STFA CALLS FOR TENANTED FARMS TO BE EXEMPT FROM CHANGES TO SUCCESSION LAWS

Scottish Tenant Farmers Association

News Release

21st September 2015

STFA CALLS FOR TENANTED FARMS TO BE EXEMPT FROM CHANGES TO SUCCESSION LAWS

In responding to the Scottish Government’s consultation on the Law of Succession the Scottish Tenant Farmers Association has called for agricultural leases to be excluded from the proposed changes to succession rules.

The government is seeking to modernise succession law and is concentrating on; what should happen where there is no will; what protections should be put in place from disinheritance; and on further protection for cohabitants. Part of this modernisation is the removal of the distinction between moveable and immoveable property (buildings and land). This means, in effect, that the deceased’s spouse/civil partner and children will now have a legal share in the whole estate, including land and buildings, (previously there would only have been a claim on moveable property, such as trading stock and investments).

As well as affecting domestic succession, this will inevitably impact on land and other rural property and fears have been expressed that claims for a legal share on smaller farms may force owner-occupiers to sell parcels of land which could make them unviable. Modelling work on the impact on owner-occupier farms has shown that potential claims for a legal share could be estimated at 20 – 25% of the estate. However, no modelling work has been carried out on the impact on tenanted holdings where the tenant’s interest lease is also considered to be a heritable right and therefore treated as immoveable property, even though it has no tradeable value. These changes mean that an agricultural lease could now be valued as part of the tenant’s estates. Such a move could potentially cause many tenanted units to become unviable if the value attributed to the lease attracted an additional claim for a legal share.

Commenting on the consultation STFA Chairman, Christopher Nicholson said: “STFA has no objection to the principle of the abolition of the distinction between moveable and immoveable property in domestic law but has concerns as to the impact this may have on agricultural businesses, specifically tenanted units. Other farming organisations will be exerting considerable pressure for an exemption for all farming businesses, but our main concerns lie with the fate of tenanted holdings.

“Scotland’s 6000 heritable tenancies will be particularly hard hit if a value is attributed to the tenancy from which relatives, not in involved in the farming business, can claim a share. At the moment a farm lease cannot be tradeable and therefore has only a notional value for tax purposes. The potential value of the tenant’s interest in a lease is thought to be around 30% of the open market value of the farm and if this value is take into account as part of the estate of a deceased tenant, his successor could be faced with a crippling bill in settling claims for legal shares in the estate.

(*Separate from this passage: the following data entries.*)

(** [waitForAny(page, selectors, { timeout })].  The array of all results
    is raced against [sleep(timeout || 0)], which resolves with
    [undefined]; [|| []] turns that into the empty array. *)
Definition waitForAny (selectors : list string) (timeout : N) : M (option Found) :=
  fun st =>
    let promises :=
      map (fun s => orNull s (waitForSelector (world st) s timeout)) selectors in
    let all : Promise (option (list (option Found))) :=
      match promiseAll promises with
      | Some (t, values) => Some (t, Some values)
      | None => None
      end in
    let raced := promiseRace (allWinsTie D) all (timerPromise timeout None) in
    await (match raced with
           | Some (t, Some values) => Some (t, inr (findTruthy values))
           | Some (t, None) => Some (t, inr (findTruthy []))
           | None => None
           end) st.

(** [await page.waitForSelector(sel, { timeout })] *)
Definition awaitSelector (selector : string) (timeout : N) : M Handle :=
  fun st => await (waitForSelector (world st) selector timeout) st.

Definition openChat (phone : string) : M unit :=
  let url := "https://web.whatsapp.com/send?phone=" ++ encodeURIComponent phone in
  call (Goto url) ;;
  awaitSelector "body" defaultTimeout ;;
  call (WaitForFunction "document.readyState === 'complete'") ;;
  waitForAny composerSelectors 30000 ;;
  ret tt.

(** The body of the [for] loop of [typeMultiline]; the test
    [i < lines.length - 1] holds exactly when lines remain. *)
Fixpoint typeLines (lines : list string) : M unit :=
  match lines with
  | [] => ret tt
  | line :: rest =>
      (if String.eqb line EmptyString then ret tt
       else r <- mathRandom ;;
            call (KeyboardType line (10 + mathFloor (r * 80)))) ;;
      (match rest with
       | [] => ret tt
       | _ :: _ =>
           call (KeyDown "Shift") ;;
           call (KeyPress "Enter") ;;
           call (KeyUp "Shift") ;;
           r <- mathRandom ;;
           sleep (50 + r * 150)
       end) ;;
      typeLines rest
  end.

Definition typeMultiline (text : string) : M unit :=
  target <- waitForAny composerSelectors 15000 ;;
  match target with
  | None => throw (newError "Composer not found")
  | Some found =>
      call (Focus (handle found)) ;;
      typeLines (splitLines text)
  end.

Definition clickSend : M unit :=
  sendBtn <- waitForAny sendSelectors 10000 ;;
  match sendBtn with
  | None => throw (newError "Send button not found")
  | Some found => call (Click (handle found))
  end.

Definition attachFiles (files : list string) : M unit :=
  match files with
  | [] => ret tt
  | _ :: _ =>
      clip <- waitForAny clipSelectors 10000 ;;
      match clip with
      | None => throw (newError "Attach button not found")
      | Some found =>
          call (Click (handle found)) ;;
          (* the wait resolves to a handle or rejects, so the guard
             [if (!fileInput)] that follows it in the source never fires *)
          fileInput <- awaitSelector fileInputSelector 10000 ;;
          call (UploadFile fileInput files) ;;
          waitForAny previewSelectors 30000 ;;
          ret tt
      end
  end.

Definition ensureLoggedIn : M unit :=
  call (Goto "https://web.whatsapp.com") ;;
  waitForAny readySelectors 0 ;;
  ret tt.

(** [results.sent++] *)
Definition countSent : M unit :=
  fun st =>
    (Returned tt,
     {| world := world st; draws := draws st; log := log st;
        results := {| sent := S (sent (results st));
                      failed := failed (results st);
                      errors := errors (results st) |} |}).

(** [results.failed++; results.errors.push({ phone, error })] *)
Definition countFailed (phone error : string) : M unit :=
  fun st =>
    (Returned tt,
     {| world := world st; draws := draws st; log := log st;
        results := {| sent := sent (results st);
                      failed := S (failed (results st));
                      errors := errors (results st)
                                ++ [{| phone := phone; error := error |}] |} |}).

(** An automation step invoked from [main], noted in the ghost log. *)
Definition step {A : Type} (s : Step) (c : M A) : M A := record (Called s) ;; c.

Section Batch.

Variables (msgText : string) (attachments : list string) (minMs maxMs : Z).
Lemma signaturesPrecedeStop_app a b :
  signaturesPrecedeStop a = true ->
  signaturesPrecedeStop b = true ->
  signaturesPrecedeStop (a ++ b) = true.
Proof.
  intros Ha Hb. induction a as [|e a IH]; [done|].
  destruct e as [| | i [| | |] | | | |]; cbn in *; try by apply IH.
  destruct a as [|[] a]; try done. cbn in *.
  apply andb_true_iff in Ha as [Hi Ha]. rewrite Hi. cbn. by apply IH.
Qed.

Lemma push_precede e c :
  signaturesPrecedeStop (snd c) = true ->
  isSignatureDelta e = false ->
  signaturesPrecedeStop (snd (push e c)) = true.
Proof.
  intros Hc He. unfold push. cbn [snd].
  apply signaturesPrecedeStop_app; [done|].
  by destruct e as [| | i [| | |] | | | |].
Qed.

(** What [closeCurrentBlock] pushes in state [s]. *)
Lemma closeCurrentBlock_events c :
  snd (closeCurrentBlock c) =
  snd c
  ++ (if contentBlockOpen (fst c) then
        (if isBlockType thinking (contentBlockType (fst c))
            && truthy (accumulatedReasoningOpaque (fst c))
         then [content_block_delta (contentBlockIndex (fst c))
                 (signature_delta
                    (nullish (accumulatedReasoningOpaque (fst c)) ""))]
         else [])
        ++ [content_block_stop (contentBlockIndex (fst c))]
      else []).
Proof.
  unfold closeCurrentBlock. destruct c as [s events]. cbn [fst snd].
  destruct (contentBlockOpen s); cbn [negb].
  - destruct (isBlockType thinking (contentBlockType s)
              && truthy (accumulatedReasoningOpaque s));
      cbn; by rewrite <- ?app_assoc.
  - by rewrite app_nil_r.
Qed.

Lemma closeCurrentBlock_precede c :
  signaturesPrecedeStop (snd c) = true ->
  signaturesPrecedeStop (snd (closeCurrentBlock c)) = true.
Proof.
  intros Hc. rewrite closeCurrentBlock_events.
  apply signaturesPrecedeStop_app; [done|].
  destruct (contentBlockOpen (fst c)); [|done].
  destruct (isBlockType thinking (contentBlockType (fst c))
            && truthy (accumulatedReasoningOpaque (fst c))); [|done].
  cbn. by rewrite Z.eqb_refl.
Qed.

Lemma closeCurrentBlock_state c :
  contentBlockOpen (fst c) = true ->
  contentBlockOpen (fst (closeCurrentBlock c)) = false
  /\ contentBlockType (fst (closeCurrentBlock c)) = None
  /\ contentBlockIndex (fst (closeCurrentBlock c))
     = contentBlockIndex (fst c) + 1
  /\ accumulatedReasoningOpaque (fst (closeCurrentBlock c))
     = (if isBlockType thinking (contentBlockType (fst c))
        then (if truthy (accumulatedReasoningOpaque (fst c)) then None
              else accumulatedReasoningOpaque (fst c))
        else accumulatedReasoningOpaque (fst c)).
Proof.
  intros Hopen. unfold closeCurrentBlock. rewrite Hopen. cbn [negb].
  destruct (isBlockType thinking (contentBlockType (fst c)));
    destruct (truthy (accumulatedReasoningOpaque (fst c))); by cbn.
Qed.

(** *** The state invariant *)

Lemma isBlockType_true t o : isBlockType t o = true -> o = Some t.
Proof. by destruct o as [[]|], t. Qed.

Lemma fst_push e c : fst (push e c) = fst c.
Proof. reflexivity. Qed.

Lemma fst_update f c : fst (update f c) = f (fst c).
Proof. reflexivity. Qed.

Lemma closeCurrentBlock_closed c :
  contentBlockOpen (fst c) = false -> closeCurrentBlock c = c.
Proof. intros Hopen. unfold closeCurrentBlock. by rewrite Hopen. Qed.

(** Whatever the state, once [closeCurrentBlock] has run no block is open
    and no signature is pending. *)
Lemma closeCurrentBlock_idle c :
  stateInvariant (fst c) ->
  contentBlockOpen (fst (closeCurrentBlock c)) = false
  /\ contentBlockType (fst (closeCurrentBlock c)) = None
  /\ signaturePending (fst (closeCurrentBlock c)) = false.
Proof.
  intros [Hconsistent Howned].
  unfold blockConsistent, blockMarked in Hconsistent.
  unfold signatureOwned in Howned.
  destruct (contentBlockOpen (fst c)) eqn:Hopen.
  - destruct (closeCurrentBlock_state c Hopen)
      as (Ho & Ht & _ & Hopaque).
    split; [done|]. split; [done|].
    unfold signaturePending in *. rewrite Hopaque.
    destruct (isBlockType thinking (contentBlockType (fst c))) eqn:Hty.
    + by destruct (truthy (accumulatedReasoningOpaque (fst c))) eqn:Hp.
    + destruct (truthy (accumulatedReasoningOpaque (fst c))) eqn:Hp;
        [|done].
      destruct Howned as [_ Hthinking]; [done|].
      by rewrite Hthinking in Hty.
  - rewrite (closeCurrentBlock_closed c Hopen), Hopen.
    split; [done|]. split.
    + by destruct (contentBlockType (fst c)).
    + unfold signaturePending.
      destruct (truthy (accumulatedReasoningOpaque (fst c))) eqn:Hp;
        [|done].
      by destruct Howned.
Qed.

Lemma idle_invariant s :
  contentBlockOpen s = false -> contentBlockType s = None ->
  signaturePending s = false -> stateInvariant s.
Proof.
  intros Hopen Hty Hp. split.
  - unfold blockConsistent, blockMarked. by rewrite Hopen, Hty.
  - intros Hpending. congruence.
Qed.

Lemma closeCurrentBlock_invariant c :
  stateInvariant (fst c) -> stateInvariant (fst (closeCurrentBlock c)).
Proof.
  intros Hc. destruct (closeCurrentBlock_idle c Hc) as (Ho & Ht & Hp).
  by apply idle_invariant.
Qed.

Lemma marked_invariant s :
  contentBlockOpen s = true -> blockMarked s = true ->
  signaturePending s = false -> stateInvariant s.
Proof.
  intros Hopen Hmarked Hp. split.
  - unfold blockConsistent. by rewrite Hopen, Hmarked.
  - intros Hpending. congruence.
Qed.

(** Opening a block of type [t] when no signature is pending. *)
Lemma opened_invariant t s :
  signaturePending s = false ->
  stateInvariant (set_contentBlockType (Some t) (set_contentBlockOpen true s)).
Proof. intros Hp. by apply marked_invariant. Qed.

Lemma messageStartStep_invariant chunk c :
  stateInvariant (fst c) -> stateInvariant (fst (messageStartStep chunk c)).
Proof.
  unfold messageStartStep. destruct (messageStartSent (fst c)); [done|].
  cbn [negb]. rewrite fst_update, fst_push. by destruct c as [[]].
Qed.

Lemma accumulate_invariant o s :
  contentBlockOpen s = true -> contentBlockType s = Some thinking ->
  stateInvariant (set_accumulatedReasoningOpaque o s).
Proof.
  intros Hopen Hty. split.
  - unfold blockConsistent, blockMarked. cbn. by rewrite Hopen, Hty.
  - intros _. by split.
Qed.

Lemma invariant_thinking_open s :
  stateInvariant s -> isBlockType thinking (contentBlockType s) = true ->
  contentBlockOpen s = true /\ contentBlockType s = Some thinking.
Proof.
  intros [Hconsistent _] Hthinking%isBlockType_true. split; [|done].
  unfold blockConsistent, blockMarked in Hconsistent.
  by rewrite Hthinking in Hconsistent.
Qed.

Lemma invariant_not_open s :
  stateInvariant s -> contentBlockOpen s = false ->
  signaturePending s = false.
Proof.
  intros [_ Howned] Hopen. destruct (signaturePending s) eqn:Hp; [|done].
  destruct Howned; [done|congruence].
Qed.

Lemma reasoningStep_invariant d c :
  stateInvariant (fst c) -> stateInvariant (fst (reasoningStep d c)).
Proof.
  intros Hc. unfold reasoningStep.
  destruct (truthy (OpenAI.reasoning_text d)
            || truthy (OpenAI.reasoning_opaque d)); [|done].
  cbv zeta.
  destruct (isBlockType thinking (contentBlockType (fst c))) eqn:Hthinking;
    cbn [negb].
  - destruct (invariant_thinking_open _ Hc Hthinking) as [Hopen Hty].
    destruct (truthy (OpenAI.reasoning_text d));
      destruct (truthy (OpenAI.reasoning_opaque d));
      rewrite ?fst_update, ?fst_push; try done;
      by apply accumulate_invariant.
  - destruct (closeCurrentBlock_idle c Hc) as (_ & _ & Hp).
    destruct (truthy (OpenAI.reasoning_text d));
      destruct (truthy (OpenAI.reasoning_opaque d));
      rewrite ?fst_update, ?fst_push;
      try (by apply opened_invariant);
      by apply accumulate_invariant.
Qed.

Lemma contentStep_invariant d c :
  stateInvariant (fst c) -> stateInvariant (fst (contentStep d c)).
Proof.
  intros Hc. unfold contentStep.
  destruct (truthy (OpenAI.content d)); [|done].
  cbv zeta. rewrite fst_push.
  assert (forall c', stateInvariant (fst c') ->
            stateInvariant
              (fst (if negb (contentBlockOpen (fst c')) then
                      update (set_contentBlockType (Some text))
                        (update (set_contentBlockOpen true)
                           (push (content_block_start
                                    (contentBlockIndex (fst c'))
                                    (TextBlock "")) c'))
                    else c'))) as Hopening.
  { intros c' Hc'. destruct (contentBlockOpen (fst c')) eqn:Hopen;
      cbn [negb]; [done|].
    rewrite !fst_update, fst_push. apply opened_invariant.
    by apply invariant_not_open. }
  apply Hopening.
  destruct (isBlockType thinking (contentBlockType (fst c))).
  - pose proof (closeCurrentBlock_invariant c Hc) as Hc1.
    destruct (isBlockType tool
                (contentBlockType (fst (closeCurrentBlock c))));
      [by apply closeCurrentBlock_invariant|done].
  - destruct (isBlockType tool (contentBlockType (fst c)));
      [by apply closeCurrentBlock_invariant|done].
Qed.
Lemma feeds_ret_bind {A B} (a : A) (f : A -> M B) (b : bytes) :
  feeds (f a) b -> feeds (bind (ret a) f) b.
Proof.
  intros F w r w1 E. exact (F w r w1 E).
Qed.

Lemma feeds_eq {A} (m : M A) (a b : bytes) : a = b -> feeds m a -> feeds m b.
Proof.
  now intros ->.
Qed.

Lemma feeds_update (dg : bool) (data : bytes) :
  feeds (if dg then sha512_update data else ret tt) (if dg then data else []).
Proof.
  destruct dg; [|apply feeds_ret].
  intros w r w1 E. unfold sha512_update in E. now injection E as _ <-.
Qed.

Lemma opened_app `{Platform} (V : float) (key aad : bytes)
    (a b : list (list string * scalar)) :
  opened V key aad (a ++ b) = opened V key aad a ++ opened V key aad b.
Proof.
  unfold opened. apply flat_map_app.
Qed.

Lemma opened_under `{Platform} (V : float) (key aad : bytes) (k : string)
    (ls : list (list string * scalar)) :
  opened V key aad (map (fun px => (k :: fst px, snd px)) ls)
  = opened V key (aad ++ encode_utf8 k ++ lit ":") ls.
Proof.
  unfold opened. induction ls as [|px ls IH]; [reflexivity|].
  cbn [map flat_map fst snd path_aad]. rewrite IH.
  now rewrite <- !app_assoc.
Qed.

Section Feeding.

Context `{Platform}.
Variable V : float.
Hypothesis separators : uses_separators V = true.

(** One leaf: the cleartext of an envelope, nothing for another value. *)
Lemma feeds_decrypt (x : scalar) (key aad : bytes) (st : stash) (dg : bool) :
  feeds (decrypt V x key aad st dg)
    (if dg then opened_leaf V key aad x else []).
Proof.
  assert (T : forall s,
            feeds
              match re_match (valre V) (encode_utf8 s) with
              | Some groups =>
                enc_value <- lift (b64decode_or_raise (nth 0 groups [])) ;;
                iv <- lift (b64decode_or_raise (nth 1 groups [])) ;;
                tag <- lift (b64decode_or_raise (nth 2 groups [])) ;;
                cleartext <- lift (gcm_decrypt key iv tag aad enc_value) ;;
                st' <- (if truthy st
                        then lift (stash_leaf st iv aad cleartext)
                        else ret st) ;;
                (if dg then sha512_update cleartext else ret tt) ;;;
                r <- lift (restore_type
                             (if has_type_field V
                              then Some (nth 3 groups []) else None)
                             cleartext) ;;
                ret (r, st')
              | None => ret (x, st)
              end
              (if dg
               then match re_match (valre V) (encode_utf8 s) with
                    | Some groups =>
                      match b64decode (nth 0 groups []),
                            b64decode (nth 1 groups []),
                            b64decode (nth 2 groups []) with
                      | Some enc_value, Some iv, Some tag =>
                        match aes_gcm_decrypt key iv tag aad enc_value with
                        | Decrypted cleartext => cleartext
                        | _ => []
                        end
                      | _, _, _ => []
                      end
                    | None => []
                    end
               else [])).
  { intros s.
    destruct (re_match (valre V) (encode_utf8 s)) as [groups|];
      [|destruct dg; apply feeds_ret].
    apply feeds_lift_bind. intros e Ee.
    apply feeds_lift_bind. intros iv Ei.
    apply feeds_lift_bind. intros tag Et.
    apply feeds_lift_bind. intros c Ec.
    unfold b64decode_or_raise in Ee, Ei, Et. unfold gcm_decrypt in Ec.
    destruct (b64decode (nth 0 groups [])) as [e0|]; [|discriminate Ee].
    destruct (b64decode (nth 1 groups [])) as [iv0|]; [|discriminate Ei].
    destruct (b64decode (nth 2 groups [])) as [tag0|]; [|discriminate Et].
    injection Ee as ->. injection Ei as ->. injection Et as ->.
    destruct (aes_gcm_decrypt key iv tag aad e) as [c0| |];
      try discriminate Ec.
    injection Ec as ->.
    apply (feeds_bind _ _ [] (if dg then c else [])).
    { destruct (truthy st); [apply feeds_lift|apply feeds_ret]. }
    intros st'. eapply feeds_eq; [apply app_nil_r|].
    apply feeds_bind; [apply feeds_update|]. intros _.
    apply (feeds_bind _ _ [] []); [apply feeds_lift|]. intros r.
    apply feeds_ret. }
  unfold decrypt. destruct x; try (apply feeds_raise); apply T.
Qed.

Section Loops.

Variable walk : value -> bytes -> bytes -> stash -> bool -> M (value * stash).
(** * Directory cleanup and inventory: a shallow embedding

    The development follows [directory_cleanup_and_inventory.py]:

    - [Str] and [Posixpath] embed the operations of Python's [str] and
      [os.path] that the program calls, on strings taken as sequences of
      bytes (UTF-8, so that the byte order is Python's code point order);
    - [should_clean_file] is the classifier;
    - [clean_directory] is the walk, as explicit state passing over the
      directory tree, the statistics and the list of records, and
      [clean_directory_run] is the walk with the exceptions that leave it;
    - [get_directory_structure] derives the directory records;
    - [main] is the entry point. *)

From Stdlib Require Import ZArith Ascii String DecimalString List Sorted Permutation Lia.
From stdpp Require Import base list gmap strings sorting.

Set Warnings "-register-all".

Local Open Scope Z_scope.

(** ** Python strings *)

Module Str.

(** [s.startswith(p)] *)
Definition startswith (s p : string) : bool := String.prefix p s.

(** [s.endswith(p)] *)
Fixpoint endswith (s p : string) : bool :=
  String.eqb s p ||
  match s with
  | EmptyString => false
  | String _ s' => endswith s' p
  end.

(** [sub in s] *)
Fixpoint contains (s sub : string) : bool :=
  String.prefix sub s ||
  match s with
  | EmptyString => false
  | String _ s' => contains s' sub
  end.

(** [s.split(c)] for a separator of one character: never empty. *)
Fixpoint split (c : ascii) (s : string) : list string :=
  match s with
  | EmptyString => [EmptyString]
  | String a s' =>
      if Ascii.eqb a c then EmptyString :: split c s'
      else match split c s' with
           | [] => [String a EmptyString]
           | w :: ws => String a w :: ws
           end
  end.

(** [c.join(l)] *)
Fixpoint join (c : ascii) (l : list string) : string :=
  match l with
  | [] => EmptyString
  | [w] => w
  | w :: ws => w +:+ String c (join c ws)
  end.

(** [c * n] *)
Fixpoint repeat (c : ascii) (n : nat) : string :=
  match n with
  | O => EmptyString
  | S n' => String c (repeat c n')
  end.

(** [s == c * len(s)] *)
Fixpoint all_char (c : ascii) (s : string) : bool :=
  match s with
  | EmptyString => true
  | String a s' => Ascii.eqb a c && all_char c s'
  end.

(** [s.rstrip(c)] *)
Fixpoint rstrip (c : ascii) (s : string) : string :=
  match s with
  | EmptyString => EmptyString
  | String a s' =>
      match rstrip c s' with
      | EmptyString => if Ascii.eqb a c then EmptyString else String a EmptyString
      | r => String a r
      end
  end.

(** [(s[:i], s[i:])] for [i = s.rfind(c) + 1] *)
Fixpoint rpartition (c : ascii) (s : string) : string * string :=
  match s with
  | EmptyString => (EmptyString, EmptyString)
  | String a s' =>
      let (h, t) := rpartition c s' in
      if Ascii.eqb a c then (String a h, t)
      else match h with
           | EmptyString => (EmptyString, String a t)
           | _ => (String a h, t)
           end
  end.

(** [not s] *)
Definition is_empty (s : string) : bool :=
  match s with EmptyString => true | _ => false end.

End Str.

(** ** [os.path] on POSIX *)

Module Posixpath.

Definition sep : ascii := "/"%char.
Definition curdir : string := ".".
Definition pardir : string := "..".

Definition isabs (p : string) : bool := Str.startswith p "/".

(** [os.path.join(a, b)] *)
Definition join (a b : string) : string :=
  if Str.startswith b "/" then b
  else if Str.is_empty a || Str.endswith a "/" then a +:+ b
  else a +:+ String sep b.

(** [os.path.join] applied to all the strings of a list that is not empty *)
Definition join_all (l : list string) : string :=
  match l with
  | [] => EmptyString
  | a :: p => fold_left join p a
  end.

(** [os.path.basename(p)] *)
Definition basename (p : string) : string := snd (Str.rpartition sep p).

(** [os.path.dirname(p)] *)
Definition dirname (p : string) : string :=
  let head := fst (Str.rpartition sep p) in
  if negb (Str.is_empty head) && negb (Str.all_char sep head)
  then Str.rstrip sep head
  else head.

(** The number of leading slashes [normpath] keeps: two stay two, three or
    more become one. *)
Definition initial_slashes (path : string) : nat :=
  if Str.startswith path "/" then
    if Str.startswith path "//" && negb (Str.startswith path "///")
    then 2%nat else 1%nat
  else 0%nat.

(** One turn of the loop of [normpath] over the components; [new_comps] is
    the stack, its top at the end of the list. *)
Definition normpath_step (initial : nat) (new_comps : list string) (comp : string)
  : list string :=
  if String.eqb comp "" || String.eqb comp "." then new_comps
  else if negb (String.eqb comp "..")
          || (Nat.eqb initial 0 && bool_decide (new_comps = []))
          || bool_decide (last new_comps = Some "..")
  then new_comps ++ [comp]
  else removelast new_comps.

(** [os.path.normpath(path)] *)
Definition normpath (path : string) : string :=
  if Str.is_empty path then curdir
  else
    let initial := initial_slashes path in
    let comps := fold_left (normpath_step initial) (Str.split sep path) [] in
    let path := Str.repeat sep initial +:+ Str.join sep comps in
    if Str.is_empty path then curdir else path.
(** C10 as stated fails.  The floats 0.984313725490196 and
    0.9843137254901961 are next to each other, and the products of both
    with 255 round to 251.0.  With the first as [occupied_thresh] and the
    second as [free_thresh], [free_thresh > occupied_thresh], yet a pixel of
    intensity 251 is selected by the mask of the third assignment and ends
    up UNKNOWN: that mask is not empty. *)
Lemma swapped_thresholds_unknown_pixel :
  let occ := (8865909854666623 # 9007199254740992)%Q in
  let free := (8865909854666624 # 9007199254740992)%Q in
  let h : heap := {[ 1%positive := [[251]] ]} in
  float64.is_float occ = true ∧ float64.is_float free = true
  ∧ (occ < free)%Q
  ∧ (float64.mul occ 255 == 251)%Q ∧ (float64.mul free 255 == 251)%Q
  ∧ result_of (preprocess_image 1%positive occ free false) h
    = Some [[UNKNOWN]]
  ∧ ∃ lo hi,
      np.compare Cmp.ge 1%positive (float64.mul free 255) h = Some (lo, h)
      ∧ np.compare Cmp.le 1%positive (float64.mul occ 255) h = Some (hi, h)
      ∧ np.and_ lo hi = [[true]].
Proof.
  intros occ free h.
  split; [by vm_compute|]. split; [by vm_compute|]. split; [by vm_compute|].
  split; [by vm_compute|]. split; [by vm_compute|].
  assert (Himg : h !! 1%positive = Some [[251]]) by apply lookup_singleton_eq.
  split.
  - rewrite (result_of_preprocess h 1%positive [[251]] occ free false Himg).
    by vm_compute.
  - unfold np.compare, bind, ret. rewrite (load_run h _ _ Himg).
    eexists _, _. split; [reflexivity|]. split; [reflexivity|].
    by vm_compute.
Qed.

“Whereas an owner occupier can sell of parcels of land to settle such claims, a tenant has only his trading stock to sell with potentially catastrophic consequences for the business.

“Imposing such a liability on a tenanted business is at odds with the thrust of the current agricultural holdings bill which seeks to widen the class of relatives entitled to succeed to a tenanted holding. It makes no sense to encourage wider family succession on one hand whilst compromising the viability of the new business where the new tenant is faced with the prospect of paying relatives out from a lease which has no realisable value.

“STFA considers that agricultural tenancies are a special case and we are calling on the government to exempt agricultural lease from potential claims for legal shares under succession law.”